● Data under study:
(** * Cambria-on-Automerge: the op/patch translator and the history-replaying
      engine of [cambriamerge], embedded in Rocq.

    The TypeScript module is embedded function by function.  JavaScript
    objects used as dictionaries are [gmap]s, arrays are lists, numbers are
    integers ([Z]; fractions and [NaN]-producing arithmetic do not occur in
    the module, [parseInt] answers [None] where JavaScript answers [NaN]),
    a [throw] is the [Throw] constructor of [result].  The Automerge
    backend, the Cambria lens library and the [uuid] library are external
    to the module: their entry points are the fields of the classes
    [AutomergeBackend], [CambriaLenses] and [Uuid]; the part of the
    Automerge state the module reads by [getIn] is the map [byObject] of
    [ObjectRecord]s. *)

From Stdlib Require Import ZArith Ascii String List Lia DecimalString DecimalPos DecimalZ.
From stdpp Require Import base option list gmap strings relations.

Set Warnings "-register-all".
Local Open Scope string_scope.
Local Open Scope Z_scope.

(* ===================================================================== *)
(** ** JavaScript values, exceptions *)
(* ===================================================================== *)

Module JS.

(** The values the module moves around untyped ([any]). *)
Inductive Value : Type :=
| Undefined
| Null
| Bool (b : bool)
| Num (n : Z)
| Str (s : string)
| Arr (items : list Value)
| Obj (props : list (string * Value)).

(** JavaScript truthiness, for [a || b], [a && b] and [if (a)]. *)
Definition truthy (v : Value) : bool :=
  match v with
  | Undefined | Null => false
  | Bool b => b
  | Num n => negb (Z.eqb n 0)
  | Str s => negb (String.eqb s "")
  | Arr _ | Obj _ => true
  end.

(** [a === b] on the values compared by the module: primitives by value.
    Arrays and objects are compared by reference in JavaScript; the module
    never compares two of them, and the model answers [false]. *)
Definition strict_eq (a b : Value) : bool :=
  match a, b with
  | Undefined, Undefined => true
  | Null, Null => true
  | Bool x, Bool y => Bool.eqb x y
  | Num x, Num y => Z.eqb x y
  | Str x, Str y => String.eqb x y
  | _, _ => false
  end.

(** What a [throw] carries: the class of the error and the fixed part of
    its message.  [TypeError] is the implicit error of reading a property
    of [undefined] or [null].  [OutOfFuel] is not a JavaScript error: it
    marks a run of the model's fuel-bounded recursion that was cut short. *)
Inductive Exn : Type :=
| TypeError
| RangeError (msg : string)
| Error (msg : string)
| OutOfFuel.

Inductive result (A : Type) : Type :=
| Ok (a : A)
| Throw (e : Exn).
Global Arguments Ok {A} a.
Global Arguments Throw {A} e.

Definition bind {A B} (m : result A) (k : A -> result B) : result B :=
  match m with
  | Ok a => k a
  | Throw e => Throw e
  end.

Fixpoint assoc (k : string) (l : list (string * Value)) : Value :=
  match l with
  | [] => Undefined
  | (k', v) :: l' => if String.eqb k k' then v else assoc k l'
  end.

(** [v.name] for a plain property: [TypeError] on [undefined] and [null],
    [undefined] on primitives and on objects without the property. *)
Definition getProp (v : Value) (name : string) : result Value :=
  match v with
  | Undefined | Null => Throw TypeError
  | Obj props => Ok (assoc name props)
  | _ => Ok Undefined
  end.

● Task goal:
Reply with the lines from the first line of the entries through the line that contains "Arrays and objects", repeated exactly with both ends kept, and with nothing else.

● Answer to this task:
(** * Cambria-on-Automerge: the op/patch translator and the history-replaying
      engine of [cambriamerge], embedded in Rocq.

    The TypeScript module is embedded function by function.  JavaScript
    objects used as dictionaries are [gmap]s, arrays are lists, numbers are
    integers ([Z]; fractions and [NaN]-producing arithmetic do not occur in
    the module, [parseInt] answers [None] where JavaScript answers [NaN]),
    a [throw] is the [Throw] constructor of [result].  The Automerge
    backend, the Cambria lens library and the [uuid] library are external
    to the module: their entry points are the fields of the classes
    [AutomergeBackend], [CambriaLenses] and [Uuid]; the part of the
    Automerge state the module reads by [getIn] is the map [byObject] of
    [ObjectRecord]s. *)

From Stdlib Require Import ZArith Ascii String List Lia DecimalString DecimalPos DecimalZ.
From stdpp Require Import base option list gmap strings relations.

Set Warnings "-register-all".
Local Open Scope string_scope.
Local Open Scope Z_scope.

(* ===================================================================== *)
(** ** JavaScript values, exceptions *)
(* ===================================================================== *)

Module JS.

(** The values the module moves around untyped ([any]). *)
Inductive Value : Type :=
| Undefined
| Null
| Bool (b : bool)
| Num (n : Z)
| Str (s : string)
| Arr (items : list Value)
| Obj (props : list (string * Value)).

(** JavaScript truthiness, for [a || b], [a && b] and [if (a)]. *)
Definition truthy (v : Value) : bool :=
  match v with
  | Undefined | Null => false
  | Bool b => b
  | Num n => negb (Z.eqb n 0)
  | Str s => negb (String.eqb s "")
  | Arr _ | Obj _ => true
  end.

(** [a === b] on the values compared by the module: primitives by value.
    Arrays and objects are compared by reference in JavaScript; the module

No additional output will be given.